That being said, these issues are all elements of the material space side of the whole spacetime situation. I began to wonder if it might be possible to find a theoretical opportunity for a machine to be run for a timespan that is approaching/functionally equivalent to infinite... not by perfecting the machine, but by situating it in circumstances different enough that "the machine's perception of time" and/or our perception of its relationship to time could be manipulated or distorted to meet the letter of the request, if a bit disingenuously.

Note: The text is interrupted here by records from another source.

(* ===== verification/Templates.v ===== *)
(** * The templates controller (app.js lines 406-541)

    The controller registered for [#templates] fetches [applications] and
    [templatesets] together ([Promise.all]), indexes the sets by name
    ([setMap], a reduce into a plain object), groups the applications by
    their template ([appDict], another reduce), and appends one row per
    template set (its name, ['supported'] when the set is supported, the
    [Remove] action and, when an update is available, the [Update] action)
    followed by one row per template of the set listing the applications
    built from it.  A shared counter stripes the odd rows.  It also installs
    the handler of the file input, which uploads a template-set archive with
    [multipartUpload] and then asks the backend to install it: that chain
    is [install_chain], a client of [Uploader.upload_outcome].

    The controller has no [.catch]: a failed fetch or a [TypeError] of the
    grouping rejects the controller's promise, which the router's
    [finally] lets through. *)

From S2P Require Import Prelude Http Upload AppList.

Module Templates.

Import Uploader AppList.

(** An element of [GET /templatesets]: its name, the truthiness of its
    [supported] and [updateAvailable] fields, and the names of its
    [templates]. *)
Record TemplateSet := mkTemplateSet {
  ts_name : string;
  ts_supported : bool;
  ts_updateAvailable : bool;
  ts_templates : list string
}.

#[export] Instance TemplateSet_eq_dec : EqDecision TemplateSet.
Proof. solve_decision. Defined.

(** ** [setMap] (lines 445-448) *)

Definition setMap_step (acc : jsobj TemplateSet) (curr : TemplateSet) : jsobj TemplateSet :=
  js_assign (ts_name curr) curr acc.

Definition setMap (templatesets : list TemplateSet) : jsobj TemplateSet :=
  fold_left setMap_step templatesets [].
(** ** Witnesses *)

(** A template library for the witnesses, following the contract the
    editor relies on: a template carries its view defaults; its view
    schema lists them as [properties]; the combined view is the defaults
    overridden by the view ([Object.assign]); the filter keeps the
    properties the schema lists. *)
Record FixtureTmpl := mkFixtureTmpl { ft_defaults : list (string * json); ft_text : string }.

Definition json_entries (v : json) : list (string * json) :=
  match v with JObj o => o | _ => [] end.

Definition schema_props (schema : json) : list string :=
  match js_prop schema "properties" with
  | Fulfilled (Some (JObj ps)) => map fst ps
  | _ => []
  end.

Definition fixture_fromJson (d : json) : settled FixtureTmpl :=
  match js_prop d "defaults" with
  | Fulfilled (Some (JObj ds)) => Fulfilled (mkFixtureTmpl ds "parameters:")
  | _ => Rejected (Error "invalid template")
  end.

Definition fixture_schema (t : FixtureTmpl) : json :=
  JObj [("type", JStr "object"); ("properties", JObj (map (fun kv => (kv.1, JObj [])) (ft_defaults t)))].

Definition fixture_combined (t : FixtureTmpl) (view : option json) : json :=
  JObj (fold_left (fun acc kv => js_set kv.1 kv.2 acc)
          (match view with Some v => json_entries v | None => [] end) (ft_defaults t)).

Definition fixture_filter (v schema : json) : json :=
  JObj (List.filter (fun kv => bool_decide (kv.1 ∈ schema_props schema)) (json_entries v)).

#[local] Instance fixture_lib : TemplateLib := {|
  Tmpl := FixtureTmpl;
  fromJson := fixture_fromJson;
  getViewSchema := fixture_schema;
  getCombinedView := fixture_combined;
  templateText := ft_text;
  render t v := json_stringify v;
  modSchemaForJSONEditor v := v;
  filterExtraProperties := fixture_filter;
  safeLoad txt := Fulfilled (JStr txt)
|}.

Definition ok_json (d : json) : fetch_result json := Fulfilled (mkResponse true 200 "OK" (Fulfilled d)).

Definition tmpl_ab : json := JObj [("defaults", JObj [("a", JNum 1); ("b", JNum 2)])].
Definition fixture_ab : FixtureTmpl := mkFixtureTmpl [("a", JNum 1); ("b", JNum 2)] "parameters:".

Definition missing_template : json :=
  JObj [("code", JNum 404); ("message", JStr "Template not found")].


(** One editor loaded and ready. *)
Definition one_ready : EditorState :=
  editor_run (editor_init true true) [EvNewEditor "a" None; EvLoaded 0 (ok_json tmpl_ab); EvReady 0].

Lemma serial_single_editor_witness :
  let s := editor_run (editor_init true true)
             [EvNewEditor "a" None; EvLoaded 0 (ok_json tmpl_ab); EvReady 0;
              EvNewEditor "b" None; EvLoaded 1 (ok_json tmpl_ab)] in
  length (es_live s) <= 1 /\ forall i, i ∈ es_live s -> es_editor s = Some i.
Proof. apply serial_single_editor. vm_compute. reflexivity. Defined.

Lemma overlapping_loads_leave_two_editors_witness :
  let s := editor_run (editor_init true true)
             [EvNewEditor "a" None; EvNewEditor "b" None; EvLoaded 0 (ok_json tmpl_ab);
              EvLoaded 1 (ok_json tmpl_ab)] in
  es_live s = [0; 1] /\ es_editor s = Some 1.
Proof. apply (@overlapping_loads_leave_two_editors fixture_lib _ _ _ _ _ _ _ _ fixture_ab fixture_ab); reflexivity. Defined.


Lemma last_settled_load_is_submitted_witness :
  let s := editor_run (editor_init true true)
             [EvNewEditor "a" None; EvNewEditor "b" None; EvLoaded 1 (ok_json tmpl_ab);
              EvLoaded 0 (ok_json tmpl_ab); EvReady 1; EvSubmit (ok_json (JObj []))] in
  let schema_a := modSchemaForJSONEditor (getViewSchema fixture_ab) in
  es_requests s =
    [mkRequest "GET" (templates_url "a") None; mkRequest "GET" (templates_url "b") None;
     mkRequest "POST" (endPointUrl +:+ "/applications")
       (Some (submit_body "a" (filterExtraProperties (getCombinedView fixture_ab None) schema_a)))].
Proof. apply (@last_settled_load_is_submitted fixture_lib _ _ _ _ _ _ _ _ fixture_ab fixture_ab); reflexivity. Defined.

Definition ab_widget (st : WidgetStatus) : Widget :=
  mkWidget "a" (fixture_schema fixture_ab) (fixture_filter (fixture_combined fixture_ab None) (fixture_schema fixture_ab))
           (fixture_filter (fixture_combined fixture_ab None) (fixture_schema fixture_ab)) 0 st.

Lemma failed_load_leaves_dead_submit_witness :
  let s' := editor_run one_ready [EvNewEditor "missing" None; EvLoaded (es_load_next one_ready) (ok_json missing_template);
                                  EvSubmit (ok_json (JObj []))] in
  es_live s' = [] /\ es_form_disabled s' = false /\ es_errors s' = [widget_not_ready].
Proof.
  destruct (@failed_load_leaves_dead_submit fixture_lib one_ready "missing" None (ok_json missing_template)
              (Error ("Error loading template " +:+ String dquote ("missing" +:+ String dquote EmptyString)
                        +:+ ":" +:+ nl +:+ "Template not found"))
              (ok_json (JObj [])) (@mkHandlers fixture_lib "a" fixture_ab (fixture_schema fixture_ab)) 0 (ab_widget WReady)
              eq_refl eq_refl eq_refl eq_refl eq_refl eq_refl eq_refl) as (H1 & _ & _ & H2 & _ & _ & H3).
  split_and!; [exact H1|exact H2|exact H3].
Defined.

Lemma loaded_editor_widget_witness :
  let s := editor_step (editor_init true true) (EvNewEditor "ab" (Some (JObj [("b", JNum 3); ("c", JNum 4)]))) in
  let l := mkLoad 0 "ab" (Some (JObj [("b", JNum 3); ("c", JNum 4)])) in
  let s' := editor_step s (EvLoaded 0 (ok_json tmpl_ab)) in
  let schema' := modSchemaForJSONEditor (getViewSchema fixture_ab) in
  let defaults := filterExtraProperties (getCombinedView fixture_ab (ld_view l)) schema' in
  current_widget s' = Some (mkWidget (ld_tmplid l) schema' defaults defaults 0 WLoading) /\
  es_handlers s' = Some (mkHandlers (ld_tmplid l) fixture_ab schema') /\
  es_out s' = es_out s ++ ["Creating editor with schema:" +:+ nl +:+ json_pretty "" (getViewSchema fixture_ab);
                           "Schema modified for the editor:" +:+ nl +:+ json_pretty "" schema';
                           "Editor loaded"].
Proof. apply (@loaded_editor_widget fixture_lib); reflexivity. Defined.



Lemma create_button_opens_editor_witness :
  let s' := editor_run (editor_init true true)
              [tmpl_button_click "simple_http"; EvLoaded 0 (ok_json tmpl_ab)] in
  (exists sd, sd ∈ sets_sample /\ "simple_http" ∈ ts_templates sd) /\
  (exists w, current_widget s' = Some w /\ wd_tmplid w = "simple_http") /\
  option_map h_tmplid (es_handlers s') = Some "simple_http".
Proof.
  apply (@create_button_opens_editor fixture_lib (Fulfilled (mkResponse true 200 "OK" (Fulfilled sets_sample))) sets_sample
           ["simple_http"; "simple_udp"] "simple_http" (editor_init true true) (ok_json tmpl_ab) fixture_ab).
  - reflexivity.
  - apply (bool_decide_unpack _). vm_compute. reflexivity.
  - apply (bool_decide_unpack _). vm_compute. reflexivity.
  - reflexivity.
  - reflexivity.
Defined.

Definition app_data_sample : json :=
  JObj [("constants", JObj [("fast", JObj [("template", JStr "examples/simple_http");
                                           ("view", JObj [("tenant_name", JStr "t1")])])])].

Lemma modify_opens_editor_witness :
  modify_controller "t1/app1" (ok_json app_data_sample) =
  (["Fetching app data for " +:+ "t1/app1"],
   Some (EvNewEditor "examples/simple_http" (Some (JObj [("tenant_name", JStr "t1")]))), Fulfilled tt).
Proof.
  apply (modify_opens_editor _ _ app_data_sample
           (JObj [("fast", JObj [("template", JStr "examples/simple_http"); ("view", JObj [("tenant_name", JStr "t1")])])])
           (JObj [("template", JStr "examples/simple_http"); ("view", JObj [("tenant_name", JStr "t1")])]));
    reflexivity.
Defined.
Lemma writes_land s msgs e :
  os_target s = Some e -> msgs <> [] -> os_text (foldl disp_output s msgs) !! e = last msgs.
Proof.
  revert s. induction msgs as [|m msgs IH]; intros s Ht Hm; [done|]. simpl.
  destruct msgs as [|m' msgs'].
  - simpl. unfold disp_output. rewrite Ht. simpl. by rewrite lookup_insert_eq.
  - rewrite IH by (unfold disp_output; simpl; done). done.
Qed.

(** A navigation to a controller that re-targets [outputElem] on a page
    with [#output]: the page shows the controller's loading text and every
    later write. *)
Lemma navigate_retargeting s h p c arg saved t :
  appContent (app_router h (w_dom (os_world s))).1 = ContentPage p -> has_output p = true ->
  (app_router h (w_dom (os_world s))).2 = RouteCalled (Some c) arg saved -> entry_text c arg = Some t ->
  let s1 := output_step has_output s (ONavigate h) in
  os_target s1 = os_page s1 /\ is_Some (os_page s1) /\ shown s1 = Some t.
Proof.
  intros Hc Hp Hr Ht. rewrite output_navigate, Hc, Hr. cbv zeta. unfold controller_entry. rewrite Ht.
  unfold new_page. rewrite Hp. unfold shown, disp_output, retarget. simpl.
  split_and!; [done|by eexists|]. by rewrite lookup_insert_eq.
Qed.

Lemma navigate_quiet s h c arg saved :
  output_wf s ->
  (app_router h (w_dom (os_world s))).2 = RouteCalled (Some c) arg saved -> entry_text c arg = None ->
  let s1 := output_step has_output s (ONavigate h) in
  os_target s1 = os_target s /\ os_text s1 = os_text s /\ shown s1 = None /\
  (os_page s1 = None \/ os_page s1 = Some (os_next_elem s)).
Proof.
  intros Hwf Hr Ht. rewrite output_navigate, Hr. cbv zeta. unfold controller_entry. rewrite Ht.
  by apply new_page_fresh.
Qed.
Lemma Collect_step (s : DatabaseStats.t) (x : BasketInfo.t) (K : Z) :
  0 ≤ K ≤ cap →
  clean (DatabaseStats.TopBasketsBySize s) → clean (DatabaseStats.TopBasketsByDate s) →
  ∃ s', Collect cap s x K = Ok s'
    ∧ clean (DatabaseStats.TopBasketsBySize s')
    ∧ clean (DatabaseStats.TopBasketsByDate s')
    ∧ DatabaseStats.BasketsCount s' = goint.add (DatabaseStats.BasketsCount s) 1
    ∧ DatabaseStats.EmptyBasketsCount s'
      = (if BasketInfo.RequestsTotalCount x =? 0
         then goint.add (DatabaseStats.EmptyBasketsCount s) 1
         else DatabaseStats.EmptyBasketsCount s)
    ∧ DatabaseStats.RequestsCount s'
      = goint.add (DatabaseStats.RequestsCount s) (BasketInfo.RequestsCount x)
    ∧ DatabaseStats.RequestsTotalCount s'
      = goint.add (DatabaseStats.RequestsTotalCount s) (BasketInfo.RequestsTotalCount x)
    ∧ DatabaseStats.MaxBasketSize s'
      = Z.max (DatabaseStats.MaxBasketSize s) (BasketInfo.RequestsTotalCount x)
    ∧ DatabaseStats.AvgBasketSize s' = DatabaseStats.AvgBasketSize s.
Proof.
  intros HK H1 H2.
  destruct (collectConditionally_clean cap x K (by_key BasketInfo.RequestsTotalCount)
    _ HK H1) as (t1 & Ht1 & Hc1).
  destruct (collectConditionally_clean cap x K (by_key BasketInfo.LastRequestDate)
    _ HK H2) as (t2 & Ht2 & Hc2).
  rewrite (Collect_unfold cap s x K t1 t2 Ht1 Ht2). eexists. split; [done|]. simpl.
  repeat (split; [done|]). split; [|done].
  destruct (BasketInfo.RequestsTotalCount x >? DatabaseStats.MaxBasketSize s) eqn:E; lia.
Qed.

Lemma add_exact (a b : Z) :
  0 ≤ a → 0 ≤ b → a + b ≤ goint.max_int → goint.add a b = a + b.
Proof.
  intros. apply goint_facts.wrap64_id.
  unfold goint.in_range, goint.min_int, goint.max_int in *. lia.
Qed.

Lemma total_of_nonneg f l : Forall (λ b, 0 ≤ f b) l → 0 ≤ total_of f l.
Proof. induction 1; simpl; lia. Qed.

What if a cheaply hacked together RunsALongTime9000 device was activated in the neighbourhood of a black hole or other gravitational anomaly? The seemingly obliterative punchline of a black hole complicates this, as does our difficulty in mapping out the play-by-play experience of being rended in one of these freaky space-blenders. But orbiting satellites and International Space Station long-stays both involve significant enough deviance from our standard Earth's Crust Gravity that computed times have to be corrected after being determined properly, and empirical human experience can began to perceive the different rate of the passage of time in orbit vs on Earth. It may not take anything near the gravitational scale of a black hole to allow Earth-lubbers observing from home to witness a machine operating at basically the same level of functionality for longer than any human lifespan, and so in pragmatic terms, "forever".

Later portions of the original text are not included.